Probably my favourite part in retrospective, it gets complex : honey still, dry grass and newspapers. Lime is very clear now, carambola and dry mint as well. Violets, parget dust, wasabi. Dry earth and limestone, clearly. It's a very clean whirlwind of ever subtle flavours that keep switching. Still refined, no monster.
- On the nose, wax, honey, toffee that rises in power. What depth! On the palate, spicy, waxy and sweet. After a few austere sips, the sweetness wins to reach summits! Big final. With a little water, the nose evokes hot bread. This warm side is very present in the mouth too.
- pale gold color, moderately expressive nose, very maritime for Clynelish, mineral, less wax than in most Clynelish of this time, vegetal notes, some citrus fruits. Powerful mouth, perfectly integrated alcohol, rather austere, mineral, a lot of salt, a little pepper, lemon, medicinal plants. Very long finish, slight touch of smoke, iodine. A very original Clynelish, very well done but too austere for my taste.
- I think I would have hated this whisky a few years ago but it turns out to be superbly powerful and captivating.
Powerful, salty but still quite typical of Clynelish with wax and a lemony bent quite pronounced.
Always salty, bitter and grassy. A peaty impression counterbalanced by a certain sweetness like barley sugar. Uncompromising but perfectly balanced, oily and oily. With water, it opens beautifully on notes of undergrowth, seaweed and love apple and loses a little of its gleaming side.
Very long, saline and earthy, nice return of barley and lemon.

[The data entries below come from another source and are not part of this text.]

(** A malformed title with a recognised severity, and a lower-case name. *)
Lemma create_finding_returns_iff_witness :
  (create_finding (FindingFields.mk "${ $ $$ ${x" "k" None (Some "MEDIUM")) example_event).1
  = Returned tt
  /\ create_finding (FindingFields.mk "t" "k" None (Some "medium")) event_with_finding
     = (Raised InvalidSeverity, event_with_finding).
Proof.
  split.
  - apply (create_finding_returns_iff example_event
             (FindingFields.mk "${ $ $$ ${x" "k" None (Some "MEDIUM"))).
    exists "MEDIUM". split; [reflexivity|].
    apply (bool_decide_unpack _). vm_compute. exact I.
  - apply (create_finding_returns_iff event_with_finding
             (FindingFields.mk "t" "k" None (Some "medium"))).
    discriminate.
Defined.


(** X9: for every subject, the labels hold exactly the keys name, kind,
    namespace and node, and the labels of namespace and node are never the
    empty text. *)
Theorem labels_keys_and_no_blank subject :
  (forall k, Mapping.contains (templating_labels subject) k = true <-> k ∈ label_keys)
  /\ Mapping.value (templating_labels subject) "namespace" ≠ Some ""
  /\ Mapping.value (templating_labels subject) "node" ≠ Some "".
Proof.
  assert (forall o : option string, if_truthy o id missing ≠ "") as Hblank.
  { intros [s|]; simpl; [|done].
    destruct (String.eqb_spec s "") as [->|Hne]; done. }
  split; [|split].
  - intros k. unfold Mapping.contains. rewrite bool_decide_eq_true. split.
    + intros Hsome. destruct (decide (k ∈ label_keys)) as [|Hk]; [done|].
      rewrite (labels_items_other subject k Hk) in Hsome. by destruct Hsome.
    + unfold label_keys. rewrite !elem_of_cons, elem_of_nil.
      rewrite templating_labels_items.
      intros [->|[->|[->|[->|[]]]]]; simplify_map_eq; by eexists.
  - rewrite labels_value_namespace. intros [= H]. by apply Hblank in H.
  - rewrite labels_value_node. intros [= H]. by apply Hblank in H.
Qed.

(** X10: neither action changes the subject or the source of the event, and
    the finding [create_finding] adds carries the subject and the source of
    the event. *)
Theorem subject_and_source_carried ev :
  (forall params,
     subject (customise_finding params ev).2 = subject ev
     /\ source (customise_finding params ev).2 = source ev)
  /\ (forall params,
        subject (create_finding params ev).2 = subject ev
        /\ source (create_finding params ev).2 = source ev
        /\ forall f, f ∈ drop (length (findings ev)) (findings (create_finding params ev).2) ->
                     Finding.subject f = subject ev /\ Finding.source f = source ev).
Proof.
  split; intros params.
  - destruct (customise_finding_cases params ev)
      as [[-> _] | (title & description & severity & -> & _)]; by split.
  - rewrite create_finding_run.
    destruct (FindingSeverity.from_severity (FindingFields.severity params)).
    + unfold add_finding. cbn [snd subject source findings].
      split; [done|]. split; [done|].
      rewrite drop_app_length. by intros f ->%list_elem_of_singleton.
    + cbn [snd]. split; [done|]. split; [done|].
      rewrite drop_all. by intros f ?%elem_of_nil.
Qed.

(** X11: running [customise_finding] twice with the same parameters leaves
    the findings as running it once does. *)
Theorem customise_finding_twice ev params :
  findings (customise_finding params (customise_finding params ev).2).2
  = findings (customise_finding params ev).2.
Proof.
  rewrite (customise_finding_run params (customise_finding params ev).2).
  rewrite customise_finding_subject.
  rewrite (customise_finding_run params ev). cbv zeta.
  assert (forall t d s,
            findings (override_finding_attributes t d s
                        (override_finding_attributes t d s ev).2).2
            = findings (override_finding_attributes t d s ev).2) as Htwice.
  { intros t d s. cbn [override_finding_attributes snd findings].
    rewrite <-list_fmap_compose. apply list_fmap_ext.
    intros i f _. apply override_attributes_twice. }
  destruct (FindingOverrides.severity params) as [name|]; cbn [if_truthy];
    [|apply Htwice].
  destruct (String.eqb name ""); [apply Htwice|].
  destruct (FindingSeverity.getitem name); [apply Htwice|reflexivity].
Qed.

(** X12: when [create_finding] and then [customise_finding] return, the
    last finding of the event is the one that was created, with the
    aggregation key of the creation, and its title is the overriding title,
    rendered, if that is neither null nor empty, and the created title
    otherwise. *)
Theorem create_then_customise ev fields overrides ev1 ev2 :
  create_finding fields ev = (Returned tt, ev1) ->
  customise_finding overrides ev1 = (Returned tt, ev2) ->
  exists f,
    last (findings ev2) = Some f
    /\ length (findings ev2) = S (length (findings ev))
    /\ Finding.aggregation_key f = FindingFields.aggregation_key fields
    /\ Finding.title f
       = if_truthy (FindingOverrides.title overrides)
           (fun template => render template (templating_labels (subject ev)))
           (render (FindingFields.title fields) (templating_labels (subject ev))).
Proof.
  intros Hcreate Hcustomise.
  destruct (title_rendered_appended _ _ _ Hcreate) as (f & Hf & Hsub & Hk & Ht).
  rewrite customise_finding_run in Hcustomise. cbv zeta in Hcustomise.
  rewrite Hsub in Hcustomise.
  set (title := if_truthy (FindingOverrides.title overrides) _ None) in Hcustomise.
  set (description := if_truthy (FindingOverrides.description overrides) _ None)
    in Hcustomise.
  assert (exists severity,
            ev2 = (override_finding_attributes title description severity ev1).2)
    as [severity ->].
  { destruct (FindingOverrides.severity overrides) as [name|];
      cbn [if_truthy] in Hcustomise.
    - destruct (String.eqb name "").
      + exists None. by rewrite Hcustomise.
      + destruct (FindingSeverity.getitem name) as [v|]; [|discriminate].
        exists (Some v). by rewrite Hcustomise.
    - exists None. by rewrite Hcustomise. }
  exists (override_attributes title description severity f).
  cbn [override_finding_attributes snd findings]. rewrite Hf, fmap_app.
  cbn [fmap list_fmap]. split; [apply last_snoc|]. split.
  { rewrite length_app, length_fmap. simpl. lia. }
  split; [done|]. cbn [override_attributes Finding.title]. rewrite Ht.
  unfold title. destruct (FindingOverrides.title overrides) as [t|]; simpl; [|done].
  by destruct (String.eqb t "").
Qed.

- The nose is powerful, abundantly salty (brine), but softened by softer notes of barley sugar, wax (Clynelish obliges). Lemon marries salt. A little bit of epoxy resin (yes, it doesn't sound very nice but it actually goes very well here). As a bonus, the water reveals olive oil as well as exotic notes of the most beautiful effect. The whole is admirably chiseled, no frills, power yes, but in finesse.
First remark: the alcohol is remarkably well integrated. The attack is salty, then a very nice bitterness develops, a superb gentian / liquorice combo, raised by the acidity of lemon and a hint of peat, while a certain sweetness in the background balances the whole. Add to that a fatty, oily texture, and you have a perfect malt "for us men", but refined version. The water further strengthens the gentian notes and makes it even more easily drinkable.
The finish is very long, bitter (but not the harsh bitterness of the tannins), subtly peaty with lemon and salt which sticks to the palate.
The kind of malt that won't appeal to everyone, but that will knock out fans of the genre. I love. Objectively, he doesn't have the complexity to reach 92 (but 91 yes), but he is so perfect in his style that I put them on him anyway.